Problem requirements:
Check the listing below for lines that hold "false". How many are there? Please give only the number.
▬▬▬
(* ===== verification/VaultBroker.v ===== *)
(** * Vault: the capability broker

    The audit log ([audit.rs]), [InMemoryVaultBroker] ([in_memory_broker.rs])
    and [CapabilityLifecycleDriver] ([lifecycle.rs]) over the shared state of
    [VaultState].  [HashOrder] is the order in which a hash map is iterated,
    which depends on its keys alone. *)
From stdpp Require Import sorting.
From S2P Require Import Prelude Receipt StateError VaultTypes VaultCrypto.
Import VaultState.

(** ** The audit log *)
Module CapabilityAuditLog.
Section Ops.
Context {L : Type}.
Abbreviation M := (M (VaultWorld.t L) VaultError.t).
Import CapabilityAuditEntry.

Definition record_issue (id issued_by : string) : M () :=
  vault_change (fun s => set_audit (<[id := {| capability_id := id; use_count := 0;
     last_used_at := None; last_used_op_kind := None; issued_by := issued_by; revoked_by := None;
     revoked_at := None; expired_at := None |}]> (audit s)) s).

Definition put (id : string) (e : t) : M () :=
  vault_change (fun s => set_audit (<[id := e]> (audit s)) s).

Definition record_use (id op_kind : string) : M () :=
  let! s := vault_get in
  match audit s !! id with
  | None => ret ()
  | Some e =>
      let! now := vault_now in
      put id {| capability_id := capability_id e; use_count := Z.min (use_count e + 1) u64_max;
                last_used_at := Some now; last_used_op_kind := Some op_kind;
                issued_by := issued_by e; revoked_by := revoked_by e; revoked_at := revoked_at e;
                expired_at := expired_at e |}
  end.

Definition record_revoke (id revoked_by : string) : M () :=
  let! s := vault_get in
  match audit s !! id with
  | None => ret ()
  | Some e =>
      let! now := vault_now in
      put id {| capability_id := capability_id e; use_count := use_count e;
                last_used_at := last_used_at e; last_used_op_kind := last_used_op_kind e;
                issued_by := issued_by e; CapabilityAuditEntry.revoked_by := Some revoked_by;
                revoked_at := Some now; expired_at := expired_at e |}
  end.

Definition record_expire (id : string) : M () :=
  let! s := vault_get in
  match audit s !! id with
  | None => ret ()
  | Some e =>
      match expired_at e with
      | Some _ => ret ()
      | None =>
          let! now := vault_now in
          put id {| capability_id := capability_id e; use_count := use_count e;
                    last_used_at := last_used_at e; last_used_op_kind := last_used_op_kind e;
                    issued_by := issued_by e; revoked_by := revoked_by e;
                    revoked_at := revoked_at e; expired_at := Some now |}
      end
  end.

Definition lookup_entry (id : string) (s : VaultState.t) : option t := audit s !! id.

Definition entry_le (a b : t) : Prop := String.le (capability_id a) (capability_id b).
#[export] Instance entry_le_dec : RelDecision entry_le.
Proof. intros a b. unfold entry_le. apply _. Defined.
Definition list_all (s : VaultState.t) : list t := merge_sort entry_le (map_to_list (audit s)).*2.
End Ops.
End CapabilityAuditLog.

(** ** The broker *)
Record InMemoryVaultBroker `{Primitives} : Type := {
  audit_log : bool;
  evidence_emitter : option VaultEvidenceEmitter;
}.

Definition expect_algorithm (expected found : KeyAlgorithm.t) : result VaultError.t () :=
  if bool_decide (expected = found) then Ok ()
  else Err (VaultError.KeyAlgorithmMismatch expected found).

Definition validate_key_algorithm_for_class (c : CapabilityClass.t) (found : KeyAlgorithm.t)
    : result VaultError.t () :=
  match c with
  | CapabilityClass.KeySign | CapabilityClass.KeyVerify | CapabilityClass.BootstrapKeySign =>
      expect_algorithm KeyAlgorithm.Ed25519 found
  | CapabilityClass.KeyEncrypt | CapabilityClass.KeyDecrypt =>
      match found with
      | KeyAlgorithm.Aes256Gcm | KeyAlgorithm.HkdfSha256 | KeyAlgorithm.X25519 => Ok ()
      | _ => expect_algorithm KeyAlgorithm.Aes256Gcm found
      end
  | CapabilityClass.MacGenerate | CapabilityClass.MacVerify =>
      expect_algorithm KeyAlgorithm.HmacSha256 found
  | CapabilityClass.RandomGenerate | CapabilityClass.SecretGet => Ok ()
  end.

Section Broker.
Context `{!VaultCrypto, !HashOrder} {L : Type} `{VaultEvidenceLog L} `{!VaultTexts}.
Abbreviation M := (M (VaultWorld.t L) VaultError.t).

Definition when_audited (b : InMemoryVaultBroker) (m : M ()) : M () :=
  if audit_log b then m else ret ().

Definition set_capability (id : string) (c : VaultCapability.t) (k : KeyMaterial.t) : M () :=
  vault_change (fun s => set_capabilities (<[id := (c, k)]> (capabilities s)) s).

Definition issue_capability (b : InMemoryVaultBroker) (request : IssueCapabilityRequest.t)
    : M VaultCapability.t :=
  let class := IssueCapabilityRequest.class request in
  let key_algorithm := IssueCapabilityRequest.key_algorithm request in
  let! _ := lift (validate_key_algorithm_for_class class key_algorithm) in
  let! now := vault_now in
  let! capability_id := vault_fresh CapabilityId.PREFIX in
  let! material := match IssueCapabilityRequest.key_material_bytes request with
                   | Some k => ret k
                   | None => generate_key_material key_algorithm
                   end in
  let key_material := {| KeyMaterial.algorithm := key_algorithm; KeyMaterial.created_at := now;
                         KeyMaterial.material := material |} in
  let capability := {| VaultCapability.capability_id := capability_id;
                       VaultCapability.class := class;
                       VaultCapability.issued_to := IssueCapabilityRequest.issued_to request;
                       VaultCapability.issued_at := now;
                       VaultCapability.expires_at := IssueCapabilityRequest.expires_at request;
                       VaultCapability.state := CapabilityState.Active;
                       VaultCapability.key_material_handle := "vault-internal:" +:+ capability_id |} in
  let! _ := set_capability capability_id capability key_material in
  let! _ := when_audited b (CapabilityAuditLog.record_issue capability_id
                              (VaultCapability.issued_to capability)) in
  let! _ := when_attached (evidence_emitter b) (fun em =>
              emit_capability_issued em capability (VaultCapability.issued_to capability) None) in
  ret capability.

Definition unsupported (o : VaultOperation.t) : VaultError.t := VaultError.OperationUnsupportedInT049 o.

(** The guards of the match on the algorithm: another algorithm than the
    operation takes falls through to the last arm. *)
Definition execute_operation (key_material : KeyMaterial.t) (o : VaultOperation.t)
    : M UseCapabilityResult.t :=
  let key := KeyMaterial.material key_material in
  let under (a : KeyAlgorithm.t) (m : M UseCapabilityResult.t) : M UseCapabilityResult.t :=
    if bool_decide (KeyMaterial.algorithm key_material = a) then m else throw (unsupported o) in
  match o with
  | VaultOperation.Encrypt plaintext aad => under KeyAlgorithm.Aes256Gcm (
      let! encrypted := AesGcm.encrypt key plaintext aad in
      ret (UseCapabilityResult.Encrypted encrypted.1 encrypted.2 aad))
  | VaultOperation.Decrypt ciphertext aad => under KeyAlgorithm.Aes256Gcm (
      let! plaintext := lift (AesGcm.decrypt key ciphertext aad) in
      ret (UseCapabilityResult.Decrypted plaintext))
  | VaultOperation.MacGenerate message => under KeyAlgorithm.HmacSha256 (
      let! tag := lift (HmacSha256.generate key message) in
      ret (UseCapabilityResult.MacGenerated tag))
  | VaultOperation.MacVerify message tag => under KeyAlgorithm.HmacSha256 (
      let! valid := lift (HmacSha256.verify key message tag) in
      ret (UseCapabilityResult.MacVerified valid))
  | VaultOperation.KdfDerive info length =>
      if bool_decide (KeyMaterial.algorithm key_material = KeyAlgorithm.HkdfSha256)
      then
        let! derived := lift (HkdfSha256.derive key info length) in
        let! now := vault_now in
        let! _ := vault_change (fun s => set_derived_key_materials
                    (<[derived.1 := {| KeyMaterial.algorithm := KeyAlgorithm.HkdfSha256;
                                       KeyMaterial.created_at := now;
                                       KeyMaterial.material := derived.2 |}]>
                       (derived_key_materials s)) s) in
        ret (UseCapabilityResult.KdfDerived derived.1)
      else throw (VaultError.KeyAlgorithmMismatch KeyAlgorithm.HkdfSha256
                    (KeyMaterial.algorithm key_material))
  | VaultOperation.Sign message => under KeyAlgorithm.Ed25519 (
      let! signature := lift (Ed25519.sign key message) in
      ret (UseCapabilityResult.Signed signature))
  | VaultOperation.Verify message signature => under KeyAlgorithm.Ed25519 (
      let! valid := lift (Ed25519.verify key message signature) in
      ret (UseCapabilityResult.Verified valid))
  | VaultOperation.RandomGenerate byte_count =>
      let! random_bytes := fill_bytes (Z.to_nat byte_count) in
      ret (UseCapabilityResult.RandomGenerated random_bytes)
  | VaultOperation.SecretGet _ => throw (unsupported o)
  end.

(** [expires_at.is_some_and(|t| t < Utc::now())]: the clock is only read when
    there is an expiry. *)
Definition past_expiry (c : VaultCapability.t) : M bool :=
  match VaultCapability.expires_at c with
  | None => ret false
  | Some t => let! now := vault_now in ret (t <? now)%Z
  end.

(** The part of [use_capability] under the write lock. *)
Definition acquire (b : InMemoryVaultBroker) (id : string) (o : VaultOperation.t)
    : M KeyMaterial.t :=
  let! s := vault_get in
  match capabilities s !! id with
  | None => throw (VaultError.CapabilityNotFound id)
  | Some (c, k) =>
      match VaultCapability.state c with
      | CapabilityState.Active =>
          let! past := past_expiry c in
          if past : bool then
            let! _ := set_capability id (VaultCapability.set_state CapabilityState.Expired c) k in
            let! _ := when_audited b (CapabilityAuditLog.record_expire id) in
            throw (VaultError.CapabilityExpired id)
          else if negb (operation_matches_class (VaultCapability.class c) o)
                  && negb (operation_matches_t049_extension (VaultCapability.class c) o)
          then throw (VaultError.OperationClassMismatch (VaultCapability.class c)
                        (VaultOperation.operation_kind o))
          else ret k
      | CapabilityState.Expired => throw (VaultError.CapabilityExpired id)
      | CapabilityState.Revoked => throw (VaultError.CapabilityRevoked id)
      | x => throw (VaultError.InvalidTransition x CapabilityState.Active)
      end
  end.

Definition use_capability (b : InMemoryVaultBroker) (request : UseCapabilityRequest.t)
    : M UseCapabilityResult.t :=
  let id := UseCapabilityRequest.capability_id request in
  let o := UseCapabilityRequest.operation request in
  let kind := VaultOperation.operation_kind o in
  let! key_material := acquire b id o in
  let! res := execute_operation key_material o in
  let! _ := when_audited b (CapabilityAuditLog.record_use id kind) in
  let! _ := when_attached (evidence_emitter b) (fun em => emit_capability_used em id kind None) in
  ret res.

Definition list_capabilities (subject : string) : M (list VaultCapability.t) :=
  let! s := vault_get in
  ret (filter (fun c => VaultCapability.issued_to c = subject)
         ((hash_iter (capabilities s)).*2).*1).

(** The lookup and the state test that [revoke_capability] and
    [expire_capability] share; [to] is the state to move to. *)
Definition move_active (id : string) (to : CapabilityState.t) : M () :=
  let! s := vault_get in
  match capabilities s !! id with
  | None => throw (VaultError.CapabilityNotFound id)
  | Some (c, k) =>
      if negb (bool_decide (VaultCapability.state c = CapabilityState.Active))
      then throw (VaultError.InvalidTransition (VaultCapability.state c) to)
      else set_capability id (VaultCapability.set_state to c) k
  end.

Definition revoke_capability (b : InMemoryVaultBroker) (id revoked_by : string) : M () :=
  let! _ := move_active id CapabilityState.Revoked in
  let! _ := when_audited b (CapabilityAuditLog.record_revoke id revoked_by) in
  when_attached (evidence_emitter b) (fun em =>
    emit_capability_revoked em id revoked_by "admin_request" None).

(** ** The lifecycle driver, with its optional emitter *)
Definition expire_capability (em : option VaultEvidenceEmitter) (id : string) : M () :=
  let! _ := move_active id CapabilityState.Expired in
  let! _ := CapabilityAuditLog.record_expire id in
  when_attached em (fun em => let! now := vault_now in emit_capability_expired em id now None).

Definition is_due (now : DateTime) (c : VaultCapability.t) : bool :=
  bool_decide (VaultCapability.state c = CapabilityState.Active) &&
  match VaultCapability.expires_at c with Some t => (t <? now)%Z | None => false end.

Definition expire_due (now : DateTime) (e : VaultCapability.t * KeyMaterial.t)
    : VaultCapability.t * KeyMaterial.t :=
  if is_due now e.1 then (VaultCapability.set_state CapabilityState.Expired e.1, e.2) else e.

(** The records of one pass, in the order of the pass. *)
Fixpoint record_expirations (em : option VaultEvidenceEmitter) (now : DateTime) (ids : list string)
    : M () :=
  match ids with
  | [] => ret ()
  | id :: ids =>
      let! _ := CapabilityAuditLog.record_expire id in
      let! _ := when_attached em (fun em => emit_capability_expired em id now None) in
      record_expirations em now ids
  end.

Record ExpirationPassReport : Type := {
  pass_id : string;
  pass_started_at : DateTime;
  pass_completed_at : DateTime;
  capabilities_inspected : Z;
  capabilities_expired : Z;
}.

Definition run_expiration_pass (em : option VaultEvidenceEmitter) (now : DateTime)
    : M ExpirationPassReport :=
  let! started_at := vault_now in
  let! s := vault_get in
  let entries := hash_iter (capabilities s) in
  let expired := (filter (fun e => is_due now e.2.1 = true) entries).*1 in
  let! _ := vault_change (fun s => set_capabilities (expire_due now <$> capabilities s) s) in
  let! _ := record_expirations em now expired in
  let! id := vault_fresh "expp_" in
  let! completed_at := vault_now in
  ret {| pass_id := id; pass_started_at := started_at; pass_completed_at := completed_at;
         capabilities_inspected := Z.of_nat (size (capabilities s));
         capabilities_expired := Z.of_nat (length expired) |}.

(** [active_capability_count] of the service. *)
Definition active_capability_count (s : VaultState.t) : Z :=
  Z.of_nat (length (filter (fun c => VaultCapability.state c = CapabilityState.Active)
                      ((hash_iter (capabilities s)).*2).*1)).
End Broker.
▬▬▬
Response:
2